[R] plot of Bernoulli data
Frank E Harrell Jr
fharrell at virginia.edu
Thu Oct 4 18:19:55 CEST 2001
Thanks for elaborating Greg - I see this more clearly now.
Trellis/lattice handles overlapping intervals that are
used to make multiple panels (using shingles). That
would be for a third variable. I don't think shingles
will help with what you are doing, so I see the
utility of your function more better now. Thanks -Frank
"Warnes, Gregory R" wrote:
>
> Hi Frank,
>
> Actually the 'wapply' function I have does 'overlapping' windows. (It would
> have to if it uses 1/5 of the range at each of 10 points, n'est-pas?) The
> main reason I created it was to add a 'local variance' estimate to plots in
> an attempt to more easily detect changes in variability. EG:
>
> x <- rnorm(500,sd=10)
> y <- rnorm(500,sd=sqrt(abs(x)))
> plot(x,y)
>
> sdplus <- function(x,sign=1)
> {
> if(length(x)>0)
> mean(x) + sign * sqrt(var(x))
> else
> NA
> }
> lines(wapply(x,y,fun=sdplus,width=1/5),col="red")
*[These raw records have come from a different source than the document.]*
(** The area of the mapping, as it is when [sys_mmap] returns. *)
Definition mmapped_area (file : option MmapFile) (backing s e prot flags offset : Z) : UserMapArea :=
  let grow a := if flag_set flags MAP_GROWSDOWN then set_growdown true a else a in
  match mapped_file file flags with
  | None => let a := grow (mmap_new_area s e (from_prot prot) None offset flags backing) in if flag_set flags MAP_SHARED then set_flags MapShared a else a
  | Some f => let a := mmap_new_area s e (from_prot prot) (Some (mf_id f)) offset flags backing in grow (set_file (map_file a) (Some (mf_path f)) (file_offset a) a)
  end.

Lemma mmap_new_bounds s e perm file offset flags backing : let a := mmap_new_area s e perm file offset flags backing in
  va_start a = s /\ va_end a = e /\ data_frames a = ∅ /\ map_file a = file /\ file_offset a = offset /\ (is_Some (shared_anonymous a) -> shared_anonymous_offset a = 0).
Proof. cbv zeta. unfold mmap_new_area. repeat case_if; split_and!; try done; cbn; by intros [? ?]. Qed.

(** The range is whole pages and, for a file, stays below the end of the offsets. *)
Definition mmap_range (file : option MmapFile) (s e flags offset : Z) : Prop :=
  s mod PAGE_SIZE = 0 /\ e mod PAGE_SIZE = 0 /\ 0 <= s < e /\ e <= USER_LAST + 1 /\ 0 <= offset /\ (is_Some (mapped_file file flags) -> offset + (e - s) < 2 ^ 64).
(** New pages are those of a stack that has grown. *)
Record gentle w vs (v : Z) (st : FaultSt) : Prop := {
  gt_meta : forall u, meta_at (areas (fs_vs st)) u = meta_at (areas vs) u \/
                      (meta_at (areas vs) u = None /\ forall i, meta_at (areas (fs_vs st)) u = Some i -> growable_page i = true /\ exists u', meta_at (areas vs) u' = Some i);
  gt_entry : forall u e, u <> v -> translate (page_table vs) u = Some e -> translate (page_table (fs_vs st)) u = Some e;
  gt_mem : forall p, 0 < strong_count w p -> fs_mem st p = vw_mem w p;
  gt_same : forall e, translate (page_table vs) v = Some e ->
              exists e', translate (page_table (fs_vs st)) v = Some e' /\ copy_page (fs_mem st (pte_ppn e')) = copy_page (vw_mem w (pte_ppn e)) }.

Lemma copy_page_length bs : length (copy_page bs) = Z.to_nat PAGE_SIZE.
Proof. unfold copy_page. rewrite length_take, length_app. unfold zero_page. rewrite length_replicate. lia. Qed.

Lemma copy_page_id bs : length bs = Z.to_nat PAGE_SIZE -> copy_page bs = bs.
Proof. intros H. unfold copy_page. by rewrite take_app_length' by done. Qed.

Lemma copy_page_twice bs : copy_page (copy_page bs) = copy_page bs.
Proof. apply copy_page_id, copy_page_length. Qed.

(** One area of the vector gets or loses frames. *)
Lemma set_area_meta l idx a a' u : l !! idx = Some a -> start_vpn a' = start_vpn a -> end_vpn a' = end_vpn a -> (forall x, page_meta a' x = page_meta a x) ->
  meta_at (<[idx := a']> l) u = meta_at l u.
Proof.
  intros Ha Es Ee Hm. unfold meta_at. revert idx Ha. induction l as [|b l IH]; intros [|idx] Ha; [done..| |].
  - cbn in Ha. injection Ha as ->. cbn [insert list_insert]. rewrite !view_cons. unfold in_area. rewrite Es, Ee. case_raw E; [|done]. cbn. f_equal.
    rewrite !page_info_meta, Hm. done.
  - cbn [insert list_insert] in *. rewrite !view_cons. case_raw E; [done|]. by apply IH.
Qed.

Lemma gentle_refl w vs v : gentle w vs v (get_st w vs).
Proof. split; eauto. Qed.

Lemma fresh_kept w env q bs (mem : Z -> bytes) : env_ok w env -> fe_fresh env = Some q -> (forall p, 0 < strong_count w p -> mem p = vw_mem w p) ->
  forall p, 0 < strong_count w p -> <[q := bs]> mem p = vw_mem w p.
Proof. intros (He & _) Hq Hm p Hp. rewrite fn_lookup_insert_ne; [by apply Hm|]. intros ->. specialize (He _ Hq). lia. Qed.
> lines(wapply(x,y,fun=sdplus,sign=-1,width=1/5),col="red")
>
> Not very pretty, but does what I need.
>
> I'm not familiar with the trellace/lattice functions. Is there a better or
> more elegant way to do this?
>
> -Greg
>
> > -----Original Message-----
> > From: Frank E Harrell Jr [mailto:fharrell at virginia.edu]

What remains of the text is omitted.